Return exactly the span of lines in the following data that opens with the line containing "- intros Hg y." and closes with the line containing "assert (Ho : ∃". Include nothing else.

Source data:

# # # #

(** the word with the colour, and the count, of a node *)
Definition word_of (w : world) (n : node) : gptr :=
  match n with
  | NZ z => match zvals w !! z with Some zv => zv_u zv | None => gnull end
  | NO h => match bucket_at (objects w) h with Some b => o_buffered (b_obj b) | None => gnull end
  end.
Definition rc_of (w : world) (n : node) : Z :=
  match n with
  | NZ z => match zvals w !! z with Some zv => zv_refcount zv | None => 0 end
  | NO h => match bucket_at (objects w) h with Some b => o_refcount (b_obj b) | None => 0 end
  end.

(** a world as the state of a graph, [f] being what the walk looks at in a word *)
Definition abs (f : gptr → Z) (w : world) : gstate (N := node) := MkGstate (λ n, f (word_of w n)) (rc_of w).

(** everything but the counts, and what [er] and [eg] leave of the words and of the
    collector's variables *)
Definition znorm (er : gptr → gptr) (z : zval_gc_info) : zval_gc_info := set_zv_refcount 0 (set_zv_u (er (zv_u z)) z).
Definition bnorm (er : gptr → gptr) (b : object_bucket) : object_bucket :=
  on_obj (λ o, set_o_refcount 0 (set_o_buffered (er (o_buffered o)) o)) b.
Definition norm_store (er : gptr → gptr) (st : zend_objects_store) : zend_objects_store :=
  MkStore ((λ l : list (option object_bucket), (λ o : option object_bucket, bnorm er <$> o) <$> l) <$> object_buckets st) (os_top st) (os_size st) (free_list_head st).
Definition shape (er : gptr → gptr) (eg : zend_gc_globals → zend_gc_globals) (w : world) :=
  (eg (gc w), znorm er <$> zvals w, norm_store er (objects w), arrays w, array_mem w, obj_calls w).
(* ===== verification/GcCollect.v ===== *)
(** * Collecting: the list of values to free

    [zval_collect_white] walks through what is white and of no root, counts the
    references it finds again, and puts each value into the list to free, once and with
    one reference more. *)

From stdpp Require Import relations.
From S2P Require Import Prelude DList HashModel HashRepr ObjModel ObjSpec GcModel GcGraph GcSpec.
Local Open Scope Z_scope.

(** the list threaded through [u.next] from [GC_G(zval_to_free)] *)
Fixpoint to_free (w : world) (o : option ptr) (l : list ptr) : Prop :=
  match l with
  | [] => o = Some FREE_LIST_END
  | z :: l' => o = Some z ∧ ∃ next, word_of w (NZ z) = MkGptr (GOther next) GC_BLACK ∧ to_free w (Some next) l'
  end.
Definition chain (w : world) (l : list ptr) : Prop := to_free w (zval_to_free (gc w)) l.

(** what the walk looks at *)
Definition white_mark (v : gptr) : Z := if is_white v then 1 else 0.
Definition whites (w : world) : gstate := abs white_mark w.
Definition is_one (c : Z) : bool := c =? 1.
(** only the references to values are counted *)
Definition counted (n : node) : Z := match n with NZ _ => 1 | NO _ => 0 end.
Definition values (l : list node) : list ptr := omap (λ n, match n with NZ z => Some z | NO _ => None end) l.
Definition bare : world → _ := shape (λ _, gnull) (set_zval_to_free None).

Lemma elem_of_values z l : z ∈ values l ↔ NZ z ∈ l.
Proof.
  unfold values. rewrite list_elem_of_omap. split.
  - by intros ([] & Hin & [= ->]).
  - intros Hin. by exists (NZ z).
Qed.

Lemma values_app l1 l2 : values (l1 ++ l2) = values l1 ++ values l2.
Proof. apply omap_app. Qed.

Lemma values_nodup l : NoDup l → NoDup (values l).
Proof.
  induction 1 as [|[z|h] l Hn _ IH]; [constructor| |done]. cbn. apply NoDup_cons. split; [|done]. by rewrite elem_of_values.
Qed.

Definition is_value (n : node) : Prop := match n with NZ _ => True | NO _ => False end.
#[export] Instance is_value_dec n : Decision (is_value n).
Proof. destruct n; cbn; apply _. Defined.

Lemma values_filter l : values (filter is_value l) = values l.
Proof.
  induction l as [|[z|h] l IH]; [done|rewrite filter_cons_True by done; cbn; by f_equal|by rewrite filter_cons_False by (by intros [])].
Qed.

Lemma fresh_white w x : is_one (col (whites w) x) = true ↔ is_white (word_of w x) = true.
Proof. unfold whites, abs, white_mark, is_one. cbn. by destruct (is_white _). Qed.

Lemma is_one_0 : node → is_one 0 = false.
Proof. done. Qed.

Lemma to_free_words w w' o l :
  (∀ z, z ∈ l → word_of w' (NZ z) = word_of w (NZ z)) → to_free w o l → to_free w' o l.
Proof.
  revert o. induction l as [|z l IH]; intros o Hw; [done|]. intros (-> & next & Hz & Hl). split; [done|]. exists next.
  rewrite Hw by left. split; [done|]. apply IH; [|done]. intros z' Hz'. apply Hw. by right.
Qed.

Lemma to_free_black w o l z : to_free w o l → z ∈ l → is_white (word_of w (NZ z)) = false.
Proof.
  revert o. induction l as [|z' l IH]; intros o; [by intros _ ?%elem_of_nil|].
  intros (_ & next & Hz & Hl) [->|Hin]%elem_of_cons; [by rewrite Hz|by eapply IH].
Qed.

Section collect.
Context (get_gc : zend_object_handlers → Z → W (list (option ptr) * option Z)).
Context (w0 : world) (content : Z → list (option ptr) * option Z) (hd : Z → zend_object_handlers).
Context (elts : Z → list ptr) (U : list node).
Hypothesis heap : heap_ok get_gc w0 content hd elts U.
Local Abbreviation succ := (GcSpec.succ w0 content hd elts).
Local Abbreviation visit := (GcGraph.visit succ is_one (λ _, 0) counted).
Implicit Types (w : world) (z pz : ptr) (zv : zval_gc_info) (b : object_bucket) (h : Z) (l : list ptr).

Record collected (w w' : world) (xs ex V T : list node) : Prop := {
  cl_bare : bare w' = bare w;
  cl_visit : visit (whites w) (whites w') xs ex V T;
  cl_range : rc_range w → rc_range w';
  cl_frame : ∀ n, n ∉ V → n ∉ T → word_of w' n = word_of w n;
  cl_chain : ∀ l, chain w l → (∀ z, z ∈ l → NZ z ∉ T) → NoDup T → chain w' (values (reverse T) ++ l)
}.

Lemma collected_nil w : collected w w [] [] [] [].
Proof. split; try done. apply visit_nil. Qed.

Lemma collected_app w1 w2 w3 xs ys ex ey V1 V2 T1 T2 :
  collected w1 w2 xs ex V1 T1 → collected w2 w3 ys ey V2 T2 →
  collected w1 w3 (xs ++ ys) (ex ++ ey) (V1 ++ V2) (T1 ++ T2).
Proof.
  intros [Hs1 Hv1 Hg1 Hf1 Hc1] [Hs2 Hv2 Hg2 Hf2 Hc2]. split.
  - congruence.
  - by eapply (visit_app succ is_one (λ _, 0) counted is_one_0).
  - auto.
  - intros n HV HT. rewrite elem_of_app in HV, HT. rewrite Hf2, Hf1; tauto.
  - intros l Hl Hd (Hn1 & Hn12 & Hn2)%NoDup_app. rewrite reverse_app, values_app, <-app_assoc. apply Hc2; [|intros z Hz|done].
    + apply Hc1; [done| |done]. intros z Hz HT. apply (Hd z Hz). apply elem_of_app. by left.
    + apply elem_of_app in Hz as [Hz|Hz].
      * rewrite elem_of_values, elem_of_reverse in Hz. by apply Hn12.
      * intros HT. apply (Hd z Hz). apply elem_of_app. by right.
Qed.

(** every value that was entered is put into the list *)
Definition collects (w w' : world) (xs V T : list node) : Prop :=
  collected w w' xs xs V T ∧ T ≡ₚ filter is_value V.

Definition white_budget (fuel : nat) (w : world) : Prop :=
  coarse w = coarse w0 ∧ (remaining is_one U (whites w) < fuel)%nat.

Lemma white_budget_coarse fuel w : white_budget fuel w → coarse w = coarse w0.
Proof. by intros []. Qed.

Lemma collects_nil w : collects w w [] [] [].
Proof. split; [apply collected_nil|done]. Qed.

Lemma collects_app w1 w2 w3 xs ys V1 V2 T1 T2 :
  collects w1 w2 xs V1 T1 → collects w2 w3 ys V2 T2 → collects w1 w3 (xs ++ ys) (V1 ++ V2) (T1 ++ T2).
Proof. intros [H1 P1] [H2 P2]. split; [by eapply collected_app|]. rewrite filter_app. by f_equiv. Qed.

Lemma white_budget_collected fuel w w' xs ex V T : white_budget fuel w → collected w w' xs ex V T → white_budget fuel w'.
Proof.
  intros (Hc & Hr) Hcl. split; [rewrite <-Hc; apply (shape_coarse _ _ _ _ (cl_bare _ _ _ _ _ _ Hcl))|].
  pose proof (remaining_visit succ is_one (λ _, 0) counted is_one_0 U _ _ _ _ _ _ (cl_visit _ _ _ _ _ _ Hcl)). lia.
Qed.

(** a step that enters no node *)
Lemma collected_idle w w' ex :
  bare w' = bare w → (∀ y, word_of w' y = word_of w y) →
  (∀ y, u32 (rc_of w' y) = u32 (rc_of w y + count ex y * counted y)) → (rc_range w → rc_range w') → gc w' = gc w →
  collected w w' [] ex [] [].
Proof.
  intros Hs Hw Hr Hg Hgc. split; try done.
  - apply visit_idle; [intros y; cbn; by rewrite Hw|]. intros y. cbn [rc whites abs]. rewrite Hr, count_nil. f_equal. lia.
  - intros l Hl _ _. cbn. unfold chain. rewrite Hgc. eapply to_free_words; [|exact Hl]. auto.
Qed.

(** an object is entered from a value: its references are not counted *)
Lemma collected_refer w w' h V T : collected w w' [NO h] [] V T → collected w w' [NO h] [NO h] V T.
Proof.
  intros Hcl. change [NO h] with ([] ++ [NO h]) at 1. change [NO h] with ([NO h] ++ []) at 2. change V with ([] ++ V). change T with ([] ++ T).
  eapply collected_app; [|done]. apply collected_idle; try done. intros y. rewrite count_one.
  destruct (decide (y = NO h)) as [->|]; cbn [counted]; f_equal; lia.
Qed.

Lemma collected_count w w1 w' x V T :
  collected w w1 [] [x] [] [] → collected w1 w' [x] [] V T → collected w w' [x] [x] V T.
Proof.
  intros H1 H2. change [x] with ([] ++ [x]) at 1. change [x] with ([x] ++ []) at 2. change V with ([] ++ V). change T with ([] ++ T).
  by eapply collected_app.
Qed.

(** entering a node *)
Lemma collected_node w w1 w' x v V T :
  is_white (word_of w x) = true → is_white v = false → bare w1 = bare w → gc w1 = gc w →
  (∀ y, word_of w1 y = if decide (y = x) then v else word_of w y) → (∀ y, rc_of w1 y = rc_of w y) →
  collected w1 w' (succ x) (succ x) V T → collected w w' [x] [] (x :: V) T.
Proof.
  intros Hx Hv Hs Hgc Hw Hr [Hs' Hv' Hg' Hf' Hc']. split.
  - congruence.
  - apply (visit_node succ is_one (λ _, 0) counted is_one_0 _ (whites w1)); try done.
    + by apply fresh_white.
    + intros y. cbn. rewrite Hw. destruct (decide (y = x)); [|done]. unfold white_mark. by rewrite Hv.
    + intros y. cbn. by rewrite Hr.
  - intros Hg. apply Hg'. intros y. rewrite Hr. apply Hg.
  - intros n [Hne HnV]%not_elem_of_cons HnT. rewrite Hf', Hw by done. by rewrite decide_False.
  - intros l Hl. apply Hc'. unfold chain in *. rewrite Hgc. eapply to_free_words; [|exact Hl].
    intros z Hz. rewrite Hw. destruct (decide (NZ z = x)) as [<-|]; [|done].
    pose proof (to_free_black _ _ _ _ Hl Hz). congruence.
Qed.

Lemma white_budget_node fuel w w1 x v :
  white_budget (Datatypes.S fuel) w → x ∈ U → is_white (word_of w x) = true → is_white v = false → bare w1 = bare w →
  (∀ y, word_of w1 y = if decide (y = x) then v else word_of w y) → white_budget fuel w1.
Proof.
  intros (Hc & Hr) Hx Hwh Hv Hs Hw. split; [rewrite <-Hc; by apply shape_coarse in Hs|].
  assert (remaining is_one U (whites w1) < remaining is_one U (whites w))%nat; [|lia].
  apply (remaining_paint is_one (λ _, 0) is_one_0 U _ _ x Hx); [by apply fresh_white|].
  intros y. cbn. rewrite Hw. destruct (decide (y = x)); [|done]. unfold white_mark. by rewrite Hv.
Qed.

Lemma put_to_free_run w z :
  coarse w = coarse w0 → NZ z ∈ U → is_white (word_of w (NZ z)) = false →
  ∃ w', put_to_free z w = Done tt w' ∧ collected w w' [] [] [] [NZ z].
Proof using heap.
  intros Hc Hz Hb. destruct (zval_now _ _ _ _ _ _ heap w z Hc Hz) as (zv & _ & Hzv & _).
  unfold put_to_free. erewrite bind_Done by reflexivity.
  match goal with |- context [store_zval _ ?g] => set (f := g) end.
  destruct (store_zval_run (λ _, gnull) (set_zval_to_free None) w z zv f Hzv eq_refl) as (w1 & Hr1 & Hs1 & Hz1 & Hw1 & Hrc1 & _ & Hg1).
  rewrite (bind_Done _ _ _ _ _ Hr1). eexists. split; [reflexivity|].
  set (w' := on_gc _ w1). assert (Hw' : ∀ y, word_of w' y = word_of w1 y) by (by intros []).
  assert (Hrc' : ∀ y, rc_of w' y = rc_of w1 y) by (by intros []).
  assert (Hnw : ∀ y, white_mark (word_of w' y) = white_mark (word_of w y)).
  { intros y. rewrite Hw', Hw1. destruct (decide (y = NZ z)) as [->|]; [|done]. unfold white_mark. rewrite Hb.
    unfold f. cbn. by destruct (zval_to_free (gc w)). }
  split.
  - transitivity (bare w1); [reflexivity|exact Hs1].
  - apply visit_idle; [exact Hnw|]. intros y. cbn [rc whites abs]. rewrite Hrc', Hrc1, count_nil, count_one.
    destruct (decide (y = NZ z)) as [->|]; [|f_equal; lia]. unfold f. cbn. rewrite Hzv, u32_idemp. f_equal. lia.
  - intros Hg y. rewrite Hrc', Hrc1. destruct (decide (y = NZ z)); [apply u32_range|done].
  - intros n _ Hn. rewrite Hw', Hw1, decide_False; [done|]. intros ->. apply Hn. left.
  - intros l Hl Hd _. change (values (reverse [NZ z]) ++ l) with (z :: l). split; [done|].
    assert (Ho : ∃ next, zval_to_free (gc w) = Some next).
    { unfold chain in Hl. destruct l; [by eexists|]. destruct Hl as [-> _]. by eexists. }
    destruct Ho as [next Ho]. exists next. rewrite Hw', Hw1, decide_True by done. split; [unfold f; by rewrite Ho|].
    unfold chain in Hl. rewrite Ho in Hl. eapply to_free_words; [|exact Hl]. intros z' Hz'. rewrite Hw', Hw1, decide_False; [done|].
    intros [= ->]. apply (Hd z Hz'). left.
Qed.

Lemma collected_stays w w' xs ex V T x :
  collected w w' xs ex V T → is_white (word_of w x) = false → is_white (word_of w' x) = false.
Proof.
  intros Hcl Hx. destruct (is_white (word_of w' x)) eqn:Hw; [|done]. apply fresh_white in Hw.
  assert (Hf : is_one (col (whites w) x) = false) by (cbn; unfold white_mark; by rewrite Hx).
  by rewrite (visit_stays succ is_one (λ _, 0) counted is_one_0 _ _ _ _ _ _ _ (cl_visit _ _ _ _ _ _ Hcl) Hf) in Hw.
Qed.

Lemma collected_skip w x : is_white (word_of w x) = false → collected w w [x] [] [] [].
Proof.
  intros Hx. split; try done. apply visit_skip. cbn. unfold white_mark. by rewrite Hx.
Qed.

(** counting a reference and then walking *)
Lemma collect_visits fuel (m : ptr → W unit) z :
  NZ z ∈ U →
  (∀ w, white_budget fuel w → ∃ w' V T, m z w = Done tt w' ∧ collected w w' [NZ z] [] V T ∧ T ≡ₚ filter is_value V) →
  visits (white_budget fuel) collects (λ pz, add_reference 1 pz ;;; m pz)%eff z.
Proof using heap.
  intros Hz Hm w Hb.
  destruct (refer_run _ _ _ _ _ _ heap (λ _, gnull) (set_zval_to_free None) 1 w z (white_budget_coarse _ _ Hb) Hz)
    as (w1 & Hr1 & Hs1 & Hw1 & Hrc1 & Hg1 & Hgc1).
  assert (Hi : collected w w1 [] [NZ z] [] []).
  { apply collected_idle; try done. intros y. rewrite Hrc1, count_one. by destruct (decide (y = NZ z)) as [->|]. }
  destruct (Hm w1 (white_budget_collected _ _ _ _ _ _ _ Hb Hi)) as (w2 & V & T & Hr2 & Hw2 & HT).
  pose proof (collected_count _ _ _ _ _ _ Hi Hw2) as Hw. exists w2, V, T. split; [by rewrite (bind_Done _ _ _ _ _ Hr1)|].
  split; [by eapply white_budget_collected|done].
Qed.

# # # #

EXERCISE OUTPUT>
  - intros Hg y. rewrite Hrc', Hrc1. destruct (decide (y = NZ z)); [apply u32_range|done].
  - intros n _ Hn. rewrite Hw', Hw1, decide_False; [done|]. intros ->. apply Hn. left.
  - intros l Hl Hd _. change (values (reverse [NZ z]) ++ l) with (z :: l). split; [done|].
    assert (Ho : ∃ next, zval_to_free (gc w) = Some next).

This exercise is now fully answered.